#### [ABOUT THIS TASK]
Please repeat, from the entries that follow, the lines from the one containing "[glob] and [fastest-levenshtein]" through the one containing "only where the" exactly, adding nothing.

Saved data entries:
(** * Link checker of the documentation repository: embedding and properties

    The checker validates the cross-references of a tree of Markdown files,
    proposes fixes for broken ones and rewrites the sources.  This file embeds
    the functions of [scripts/checkers] that the properties below are about
    and proves (or refutes) each property on the embedding.

    Character model.  A JavaScript string is a sequence of UTF-16 code units.
    The embedding uses [string], whose characters are the 256 code units
    U+0000..U+00FF; [toLowerCase], [\s], [\w] and [trim] are the restrictions
    of the ECMAScript definitions to that range.

    Numbers.  Line numbers are [Z] (the code subtracts one and tests the sign);
    lengths, depths and edit distances are [nat]; the similarity score
    [1 - d / m] is an exact rational. *)

From Stdlib Require Import Ascii String ZArith QArith Lia Sorted Permutation DecimalString.
From stdpp Require Import base option list gmap strings.

(** ** JavaScript string primitives *)

Module Js.

(** [s.startsWith(p)] *)
Fixpoint startsWith (s p : string) {struct p} : bool :=
  match p with
  | EmptyString => true
  | String a p' =>
      match s with
      | EmptyString => false
      | String b s' => Ascii.eqb a b && startsWith s' p'
      end
  end.

(** [s.endsWith(p)]: some suffix of [s] is [p]. *)
Fixpoint endsWith (s p : string) {struct s} : bool :=
  String.eqb s p ||
  match s with
  | EmptyString => false
  | String _ s' => endsWith s' p
  end.

(** [s.includes(p)] *)
Fixpoint includes (s p : string) {struct s} : bool :=
  startsWith s p ||
  match s with
  | EmptyString => false
  | String _ s' => includes s' p
  end.

(** [s.indexOf(c)] for a one-character needle; [None] is JavaScript's -1. *)
Fixpoint indexOf (s : string) (c : ascii) : option nat :=
  match s with
  | EmptyString => None
  | String b s' => if Ascii.eqb b c then Some 0 else S <$> indexOf s' c
  end.

(** [s.substring(0, n)] and [s.substring(n)] *)
Fixpoint take (n : nat) (s : string) : string :=
  match n, s with
  | S n', String c s' => String c (take n' s')
  | _, _ => EmptyString
  end.

Fixpoint drop (n : nat) (s : string) : string :=
  match n, s with
  | S n', String _ s' => drop n' s'
  | _, _ => s
  end.

(** [s.split(c)] for a one-character separator: at least one piece. *)
Fixpoint split (c : ascii) (s : string) : list string :=
  match s with
  | EmptyString => [EmptyString]
  | String b s' =>
      if Ascii.eqb b c then EmptyString :: split c s'
      else match split c s' with
           | [] => [String b EmptyString]
           | piece :: pieces => String b piece :: pieces
           end
  end.

(** The line feed, as a string. *)
Definition newline : string := String "010" EmptyString.

(** [pieces.join(sep)] *)
Definition join (sep : string) (pieces : list string) : string :=
  String.concat sep pieces.

(** [s.replace(/^\//, '')] *)
Definition dropLeadingSlash (s : string) : string :=
  match s with
  | String "/" s' => s'
  | _ => s
  end.

(** [s.replace(/p$/, '')] for a literal [p]: the suffix [p] is removed when
    [s] ends with it, and [s] is returned unchanged otherwise. *)
Fixpoint dropSuffix (s p : string) {struct s} : string :=
  if String.eqb s p then EmptyString
  else match s with
       | EmptyString => EmptyString
       | String c s' => String c (dropSuffix s' p)
       end.

(** [s.replace(/^\.\//, '')] *)
Definition dropLeadingDotSlash (s : string) : string :=
  match s with
  | String "." (String "/" s') => s'
  | _ => s
  end.

(** [s.replace(/\\/g, '/')] *)
Fixpoint backslashesToSlashes (s : string) : string :=
  match s with
  | EmptyString => EmptyString
  | String c s' =>
      String (if Ascii.eqb c "\" then "/"%char else c) (backslashesToSlashes s')
  end.

(** Every character of [s] is [c]. *)
Fixpoint allChars (c : ascii) (s : string) : bool :=
  match s with
  | EmptyString => true
  | String b s' => Ascii.eqb b c && allChars c s'
  end.

(** [s.replace(/\/+$/, '')]: the trailing run of slashes is removed. *)
Fixpoint dropTrailingSlashes (s : string) : string :=
  match s with
  | EmptyString => EmptyString
  | String c s' => if allChars "/" s then EmptyString else String c (dropTrailingSlashes s')
  end.

(** [\s] on the code units below U+0100: TAB, LF, VT, FF, CR, SPACE, NBSP. *)
Definition isSpace (c : ascii) : bool :=
  match c with
  | "009" | "010" | "011" | "012" | "013" | " " | "160" => true
  | _ => false
  end%char.

(** [\w]: ASCII letters, digits and the underscore. *)
Definition isWord (c : ascii) : bool :=
  let n := nat_of_ascii c in
  ((48 <=? n) && (n <=? 57)) || ((65 <=? n) && (n <=? 90))
  || ((97 <=? n) && (n <=? 122)) || (n =? 95).

(** [c.toLowerCase()] on the code units below U+0100: A-Z and the accented
    capitals U+00C0..U+00DE (the multiplication sign U+00D7 apart). *)
Definition lowerChar (c : ascii) : ascii :=
  let n := nat_of_ascii c in
  if ((65 <=? n) && (n <=? 90))
     || ((192 <=? n) && (n <=? 222) && negb (n =? 215))
  then ascii_of_nat (n + 32) else c.

Fixpoint toLowerCase (s : string) : string :=
  match s with
  | EmptyString => EmptyString
  | String c s' => String (lowerChar c) (toLowerCase s')
  end.

Fixpoint trimStart (s : string) : string :=
  match s with
  | EmptyString => EmptyString
  | String c s' => if isSpace c then trimStart s' else s
  end.

Fixpoint allSpace (s : string) : bool :=
  match s with
  | EmptyString => true
  | String c s' => isSpace c && allSpace s'
  end.

Fixpoint trimEnd (s : string) : string :=
  match s with
  | EmptyString => EmptyString
  | String c s' => if allSpace s then EmptyString else String c (trimEnd s')
  end.

(** [s.trim()] *)
Definition trim (s : string) : string := trimEnd (trimStart s).

(** A JavaScript string used as a condition: only the empty one is falsy. *)
Definition truthy (s : string) : bool := negb (String.eqb s EmptyString).

End Js.

(** ** The file system

    Regular files by path, with their contents.  [fileExists] is true of
    regular files only (the code tests [isFile()]), [readFile] raises on a
    path that names no file. *)

Abbreviation FileSystem := (gmap string string).

Definition fileExists (fs : FileSystem) (filePath : string) : bool :=
  bool_decide (is_Some (fs !! filePath)).

(** ** The platform under the checker

    Node's [path] module, the global [decodeURIComponent] and the packages
    [glob] and [fastest-levenshtein] are not code of the repository.  The
    embedding takes them as an interface; the properties are proved for every
    implementation of it, and [posix] below is the instance on which concrete
    inputs are evaluated. *)

Class Platform := {
  path_join : list string -> string;
  path_dirname : string -> string;
  path_relative : string -> string -> string;
  path_extname : string -> string;
  (** [path.basename(p, suffix)]; the empty suffix is the call without one. *)
  path_basename : string -> string -> string;
  (** [None] stands for the [URIError] thrown on a malformed escape. *)
  decodeURIComponent : string -> option string;
  levenshtein : string -> string -> nat;
  (** [glob(pattern, { ignore, nodir: true })] on a state of the disk. *)
  glob : FileSystem -> string -> list string -> list string;
}.

Module Posix.

(** The segment stack of Node's [normalizeString]: empty and [.] segments
    are skipped, [..] pops a segment that is not itself [..] and is kept
    only where the path may climb above its start. *)
Definition pushSegment (allowAboveRoot : bool) (stack : list string) (seg : string)
  : list string :=
  if String.eqb seg "" || String.eqb seg "." then stack
  else if String.eqb seg ".." then
    match stack with
    | top :: below =>
        if String.eqb top ".." then
          (if allowAboveRoot then seg :: stack else stack)
        else below
    | [] => if allowAboveRoot then [seg] else []
    end
  else seg :: stack.

(** The stack is kept with its top first. *)
Definition segments (allowAboveRoot : bool) (p : string) : list string :=
  rev (fold_left (pushSegment allowAboveRoot) (Js.split "/" p) []).

(** [path.posix.normalize] *)
Definition normalize (p : string) : string :=
  if String.eqb p "" then "."
  else
    let isAbsolute := Js.startsWith p "/" in
    let trailingSeparator := Js.endsWith p "/" in
    let body := Js.join "/" (segments (negb isAbsolute) p) in
    if String.eqb body "" then
      (if isAbsolute then "/" else if trailingSeparator then "./" else ".")
    else
      let body := if trailingSeparator then body +:+ "/" else body in
      if isAbsolute then "/" +:+ body else body.

(** [path.posix.join] *)
Definition join (parts : list string) : string :=
  match filter (fun part => part <> "") parts with
  | [] => "."
  | used => normalize (Js.join "/" used)
  end.

(** The index of the last slash of the path at position one or later that
    is followed by a character other than a slash. *)
Fixpoint dirnameEnd (s : string) (i : nat) : option nat :=
  match s with
  | EmptyString => None
  | String c s' =>
      match dirnameEnd s' (S i) with
      | Some e => Some e
      | None =>
          if Ascii.eqb c "/" && negb (Js.allChars "/" s') && negb (i =? 0)
          then Some i else None
      end
  end.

#### [RESULT OF THE EXERCISE]
    [glob] and [fastest-levenshtein] are not code of the repository.  The
    embedding takes them as an interface; the properties are proved for every
    implementation of it, and [posix] below is the instance on which concrete
    inputs are evaluated. *)

Class Platform := {
  path_join : list string -> string;
  path_dirname : string -> string;
  path_relative : string -> string -> string;
  path_extname : string -> string;
  (** [path.basename(p, suffix)]; the empty suffix is the call without one. *)
  path_basename : string -> string -> string;
  (** [None] stands for the [URIError] thrown on a malformed escape. *)
  decodeURIComponent : string -> option string;
  levenshtein : string -> string -> nat;
  (** [glob(pattern, { ignore, nodir: true })] on a state of the disk. *)
  glob : FileSystem -> string -> list string -> list string;
}.

Module Posix.

(** The segment stack of Node's [normalizeString]: empty and [.] segments
    are skipped, [..] pops a segment that is not itself [..] and is kept
    only where the path may climb above its start. *)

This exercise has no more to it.